So let's pop one on the bench and see if it lives
up to expectations...
The construction is the usual fare for a modern
horn - you get a detachable bell, a triple-point bell brace, adjustable
metal thumb hook and adjustable bumper felts on the bell key guards.
The octave key thumb rest is a slight letdown in that it's a flat
plastic affair...though it's nice and large. Unlike the sling ring...which
is a touch on the mean side, being both small in diameter and lacking
The horn has a semi ribbed construction - sometimes
described as 'mini rib' construction. Rather than having the pillars
mounted on two long ribs running down the body, one for each of
the stacks, they're broken up into several smaller plates with individual
pillars dotted about here and there. I guess this gives some of
the advantages of fully-ribbed construction (cheaper to manufacture
and fit, adds stiffness to the body tube) and some of single pillar
construction (lighter weight, easier to remove pillars in the event
of severe impact damage). Personally I've no real preference either
way - but any reference to 'improved tonal response' will, of course,
be pure bunkum.
Nicely-sized bases on the single pillars, though, which bodes well
for reliability. They're nicely soldered too - all neat and tidy
(unlike some of the recent Yamahas I've seen).
contrast to the mean and fiddly sling ring, the bottom bow clamp
is just pure beef.
I really like the design. It's a two-piece affair rather than just
a single split ring, which makes it easier to remove cleanly. Single
split ring clamps are quite tricky to remove and refit, and great
care has to be taken to avoid scratching the finish on the body
when doing so. The two-piece clamp is far more efficient - and it's
quite a hefty bit of metal too, which means it's rather less likely
to get knocked out of shape if the horn takes a tumble.
As with most horns these days, the toneholes are
drawn. All nice and level, but rather rough on the rims. Not exactly
burred, but still quite sharp - if you drag a fingernail over the
rim it'll shave the nail with ease. Sharp or rough tonehole rims
can lead to sticking pads, and over time they can accelerate pad
wear - so it's worth having them looked at when you have the horn
serviced. If your horn suffers from sticking pads, and the lighter
fluid trick doesn't seem to cure it, it'd be worth dragging
some fine grade carborundum (minimum 800 grade) paper over the tonehole
rims. Simply cut a suitably sized strip from the sheet, slide it
grit side down between the tonehole and the pad, bring the pad down
lightly and withdraw the paper. Repeat a few times then clean the
tonehole rim and pad with lighter fluid.
There's a nice design touch on the aforementioned
bell brace, which has offset feet on the body mountings.
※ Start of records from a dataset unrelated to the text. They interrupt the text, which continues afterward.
(** Against an endpoint that holds [dataset], [fetchWithOptions] returns
    the records that follow [startFrom], all of them when [maxRecords] is
    missing or 0, the first [maxRecords] of them otherwise (none when
    [maxRecords] is negative); [onError] is never called. *)
Theorem fetchWithOptions_returns_the_requested_records
    {Row : Type} (this : SubgraphClient.t) (dataset : list Row)
    (options : FetchOptions.t) (fuel : nat) (w : World.t) :
  let startFrom :=
    match FetchOptions.startFrom options with
    | Some s => s
    | None => 0
    end in
  let rows := skipn (Z.to_nat startFrom) dataset in
  0 <= startFrom ->
  (List.length rows / 1000 < fuel)%nat ->
  exists w',
    SubgraphClient.fetchWithOptions (ClientSpec.paged dataset) this
                                    fuel options w
    = Some (Returned
              (PagingSpec.expectedRecords
                 (FetchOptions.maxRecords options) rows),
            w').
Proof.
  intros startFrom rows Hstart Hfuel.
  unfold SubgraphClient.fetchWithOptions. fold startFrom.
  destruct (fetchWithOptions_loop_paged this dataset options startFrom Hstart
              fuel 0 w) as (w' & Hw').
  - lia.
  - now left.
  - fold rows. lia.
  - exists w'.
    replace (startFrom + 1000 * Z.of_nat 0) with startFrom in Hw' by lia.
    exact Hw'.
Qed.

Lemma executeQuery_fails_when_all_requests_fail
    {Row : Type} (server : Server Row) (this : SubgraphClient.t)
    (variables : SubgraphQueryVariables) (rc : nat) (w : World.t) :
  (forall n v, exists error, server n v = inr error) ->
  exists e w',
    SubgraphClient.executeQuery server this variables rc w = (Thrown e, w').
Proof.
  intro Hdown.
  remember (Z.to_nat (ClientSpec.effectiveMaxRetries this - Z.of_nat rc))
    as n eqn:Hn.
  unfold ClientSpec.effectiveMaxRetries in Hn.
  revert rc w Hn. induction n as [|n IH]; intros rc w Hn;
    rewrite SubgraphClient.executeQuery_equation_1; cbn zeta;
    (destruct (Hdown (World.requests w) variables) as (error & ->));
    (destruct (status_is error 429); [eauto|]);
    (destruct (status_ge error 500);
       [|destruct (status_ge error 400); [eauto|]]);
    (destruct (Z_lt_dec _ _) as [Hlt|_]; [|eauto]);
    try lia; apply IH; lia.
Qed.

(** When every request fails, [onError] always asks for a retry and
    [maxRecords] is not negative (it is undefined, 0 or positive, so that
    the loop is entered), [fetchWithOptions] never returns: whatever the
    bound on the iterations, it is used up. *)
Theorem fetchWithOptions_retries_forever
    {Row : Type} (server : Server Row) (this : SubgraphClient.t)
    (options : FetchOptions.t) (onError : SubgraphError -> Z -> bool)
    (fuel : nat) (w : World.t) :
  (forall n v, exists error, server n v = inr error) ->
  FetchOptions.onError options = Some onError ->
  (forall e skip, onError e skip = true) ->
  (forall m, FetchOptions.maxRecords options = Some m -> 0 <= m) ->
  SubgraphClient.fetchWithOptions server this fuel options w = None.
Proof.
  intros Hdown HonError Hretry Hmax.
  assert (Hbelow :
    SubgraphClient.below_maxRecords
      (FetchOptions.maxRecords options) (@nil Row) = true).
  { unfold SubgraphClient.below_maxRecords.
    destruct (FetchOptions.maxRecords options) as [m|]; [|reflexivity].
    specialize (Hmax m eq_refl). cbn [List.length Z.of_nat].
    destruct (Z.eqb_spec m 0); [reflexivity|].
    destruct (Z.ltb_spec 0 m); [reflexivity | lia]. }
  unfold SubgraphClient.fetchWithOptions.
  generalize (match FetchOptions.startFrom options with
              | Some s => s
              | None => 0
              end) as skip.
  intro skip. revert w. induction fuel as [|fuel IH]; intro w;
    cbn [SubgraphClient.fetchWithOptions_loop andb]; rewrite Hbelow.
  - reflexivity.
  - unfold SubgraphClient.fetchPage.
    destruct (executeQuery_fails_when_all_requests_fail server this
                {| SubgraphQueryVariables.skip := skip;
                   SubgraphQueryVariables.epochBegin :=
                     FetchOptions.epochBegin options;
                   SubgraphQueryVariables.epochEnded :=
                     FetchOptions.epochEnded options |} 0 w Hdown)
      as (e & w' & ->).
    rewrite HonError, Hretry. cbn [negb]. apply IH.
Qed.

(** ** The subgraph client: [getDataStats] *)

(** Against an endpoint that holds [dataset], [getDataStats] reports at
    most 1000 records, whatever the size of the dataset, and samples its
    first five records, with one request. *)
Theorem getDataStats_counts_the_first_page
    {Row : Type} (this : SubgraphClient.t) (dataset : list Row)
    (epochBegin epochEnded : Z) (w : World.t) :
  SubgraphClient.getDataStats (ClientSpec.paged dataset) this
                              epochBegin epochEnded w
  = (Returned
       {| DataStatsResult.totalRecords :=
            Z.of_nat (Nat.min 1000 (List.length dataset));
          DataStatsResult.sampleData := firstn 5 dataset |},
     World.request w).
Proof.
  unfold SubgraphClient.getDataStats.
  change 0 with (1000 * Z.of_nat 0).
  rewrite (fetchPage_paged (ClientSpec.paged dataset) this dataset 0
             epochBegin epochEnded 0 w)
    by (try (intros n v _; reflexivity); lia).
  cbn [FetchResult.data].
  assert (Hpage : PagingSpec.pageOf dataset 0 = firstn 1000 dataset)
    by reflexivity.
  rewrite Hpage, firstn_firstn, length_firstn.
  change (Nat.min 5 1000) with 5%nat.
  now destruct (Nat.min 1000 (List.length dataset) <? 1000)%nat.
Qed.

(** [getDataStats] hides the class of a failure: when it throws, the
    request for the first page made [executeQuery] throw an error [cause],
    and what [getDataStats] throws instead is a plain [SubgraphError]
    without code and status, never a [RateLimitError] or a [NetworkError],
    whose message is 'Failed to get data stats: SubgraphError: ' followed
    by the message of [cause]. *)
Theorem getDataStats_hides_the_error_class
    {Row : Type} (server : Server Row) (this : SubgraphClient.t)
    (epochBegin epochEnded : Z) (w w' : World.t) (e : SubgraphError) :
  SubgraphClient.getDataStats server this epochBegin epochEnded w
  = (Thrown e, w') ->
  exists cause,
    SubgraphClient.executeQuery
      server this (PagingSpec.variablesAt epochBegin epochEnded 0) 0 w
    = (Thrown cause, w')
    /\ e = newSubgraphError
             ("Failed to get data stats: SubgraphError: "
              ++ SubgraphError.message cause)%string
             None None
    /\ SubgraphError.errorClass e = IsSubgraphError
    /\ instanceofRateLimitError e = false
    /\ SubgraphError.code e = None
    /\ SubgraphError.statusCode e = None.
Proof.
  unfold SubgraphClient.getDataStats, SubgraphClient.fetchPage,
    PagingSpec.variablesAt.
  destruct (SubgraphClient.executeQuery server this _ 0 w)
    as [[response|cause] w1] eqn:Hquery.
  - now destruct (_ <? _)%nat.
  - intros [= <- <-]. exists cause. split; [reflexivity|].
    assert (Hcause : RetrySpec.wellFormedError cause).
    { eapply executeQuery_thrown_shape.
      rewrite Hquery. reflexivity. }
    destruct Hcause as (Hname & Hmessage & _).
    repeat split.
    unfold SubgraphError.toString. rewrite Hname. cbn [String.eqb Ascii.eqb].
    destruct (String.eqb_spec (SubgraphError.message cause) "")
      as [Hempty|_]; [contradiction | reflexivity].
Qed.
(** X3. A quote that occurs at exactly one place is located there,
    whatever offsets were claimed. *)
Theorem normalize_quote_span_unique_occurrence :
  forall (quote_text chunk_text : str) (claimed_start claimed_end : option Z)
         (i : Z),
    occurs_at quote_text chunk_text i = true ->
    (forall j, occurs_at quote_text chunk_text j = true -> j = i) ->
    normalize_quote_span (VStr quote_text) chunk_text
      (opt_int claimed_start) (opt_int claimed_end)
    = Ok (Some (PInt i, PInt (i + len quote_text))).
Proof.
  intros q c s e i Hi Huniq. rewrite normalize_quote_span_typed.
  assert (Hrepair : match leftmost_occurrence q c with
                    | Some j => Some (j, j + len q)
                    | None => None
                    end = Some (i, i + len q)).
  { destruct (leftmost_occurrence q c) as [j|] eqn:E.
    - unfold leftmost_occurrence in E. apply find_some in E as [_ E].
      now rewrite (Huniq j E).
    - rewrite leftmost_occurrence_None in E. congruence. }
  unfold reference_policy. rewrite Hrepair.
  destruct s as [a|], e as [b|]; try reflexivity.
  destruct ((0 <=? a) && (a <=? len c) && (0 <=? b) && (b <=? len c)
            && (a <? b) && str_eqb (slice c (Some a) (Some b)) q) eqn:E;
    [|reflexivity].
  rewrite !andb_true_iff, !Z.leb_le, Z.ltb_lt, str_eqb_eq in E.
  destruct E as (((((E0 & E1) & E2) & E3) & E4) & E5).
  assert (Hlen : len q = b - a)
    by (rewrite <- E5; apply slice_length; lia).
  assert (Ho : occurs_at q c a = true).
  { apply occurs_at_true. rewrite Hlen.
    replace (a + (b - a)) with b by lia. repeat split; auto; lia. }
  apply Huniq in Ho. subst a. cbn [as_span]. repeat f_equal. lia.
Qed.

Lemma normalize_quote_span_unique_occurrence_witness :
  normalize_quote_span (VStr (py "was")) (py "The service was excellent.")
    (opt_int (Some 0)) (opt_int (Some 3))
  = Ok (Some (PInt 12, PInt (12 + len (py "was")))).
Proof.
  apply normalize_quote_span_unique_occurrence; [reflexivity|].
  intros j Hj. apply occurs_at_true in Hj as (H0 & H1 & H2).
  change (len (py "was")) with 3 in *.
  change (len (py "The service was excellent.")) with 26 in H1.
  assert (Hc : In j (map Z.of_nat (seq 0 24))).
  { apply in_map_iff. exists (Z.to_nat j). split; [lia|].
    apply in_seq. lia. }
  cbn [seq map] in Hc.
  repeat (destruct Hc as [<-|Hc]; [try reflexivity; discriminate H2|]).
  destruct Hc.
Defined.

(** X4. A quote text that is not a string never yields a span: every
    call raises [TypeError], whatever the offsets. *)
Theorem normalize_quote_span_non_string :
  forall (quote_text : value) (chunk_text : str) (start_pos end_pos : value),
    (forall q, quote_text <> VStr q) ->
    normalize_quote_span quote_text chunk_text start_pos end_pos
    = Raise TypeError.
Proof.
  intros quote_text chunk_text start_pos end_pos Hq.
  assert (Hne : forall s, str_eq_value s quote_text = false).
  { intros s. destruct quote_text; try reflexivity. now destruct (Hq s0). }
  assert (Hc : claimed_span quote_text chunk_text start_pos end_pos
               = Raise TypeError
               \/ claimed_span quote_text chunk_text start_pos end_pos
                  = Ok None).
  { unfold claimed_span.
    destruct start_pos as [|s| | | |], end_pos as [|e| | | |]; auto;
      try (unfold offsets_in_range; cbn [num_of]; now left);
      try (destruct (offsets_in_range _ _ _) as [[|]|] eqn:E; cbn [bind];
           auto;
           unfold offsets_in_range in E; cbn [num_of] in E;
           repeat match type of E with
                  | context [if ?b then _ else _] => destruct b
                  end; inversion E; auto).
    rewrite Hne. auto. }
  unfold normalize_quote_span. destruct Hc as [-> | ->]; cbn [bind];
    [reflexivity|].
  destruct quote_text; try reflexivity. now destruct (Hq s).
Qed.

Lemma normalize_quote_span_non_string_witness :
  normalize_quote_span (VInt (PInt 7)) (py "7 days") VNone VNone
  = Raise TypeError.
Proof.
  apply normalize_quote_span_non_string. discriminate.
Defined.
There's a sound mechanical principle behind this feature which should
be apparent to anyone who's ever tried to bang a bent nail into
a piece of wood. Simply put - any force applied to the bell (from
a knock or a drop) will pass down the bell brace and into the body.
horns often had just a plain rod of brass to serve as a bell brace,
which mean that any impact to the bell was shunted straight into
the body...usually around the G# tone hole.
Over the years bell braces got larger, and were moved more to the
side of the horn. This position, coupled with larger mounts on the
body, served to distribute any impact force and thus prevent (or
at least lessen) major body damage. The offset feet on the SA80's
brace add another level of impact protection insomuch as the brace
itself is more likely to act like a bent nail and deform rather
than shunt an impact through to the body. In theory, anyway. It's
an imperfect science with many variables, but it's at least nice
to see someone making an effort.
The lacquered finish is good. There are one or
two blemishes here and there, but on a horn of this age that's pretty
much par for the course these days. I'm guessing it's a gold lacquer
finish, though if it is it's quite a light shade of gold - in a
certain light it almost looks like clear lacquer. It's what I'd
call 'subtle gold', which is no bad thing.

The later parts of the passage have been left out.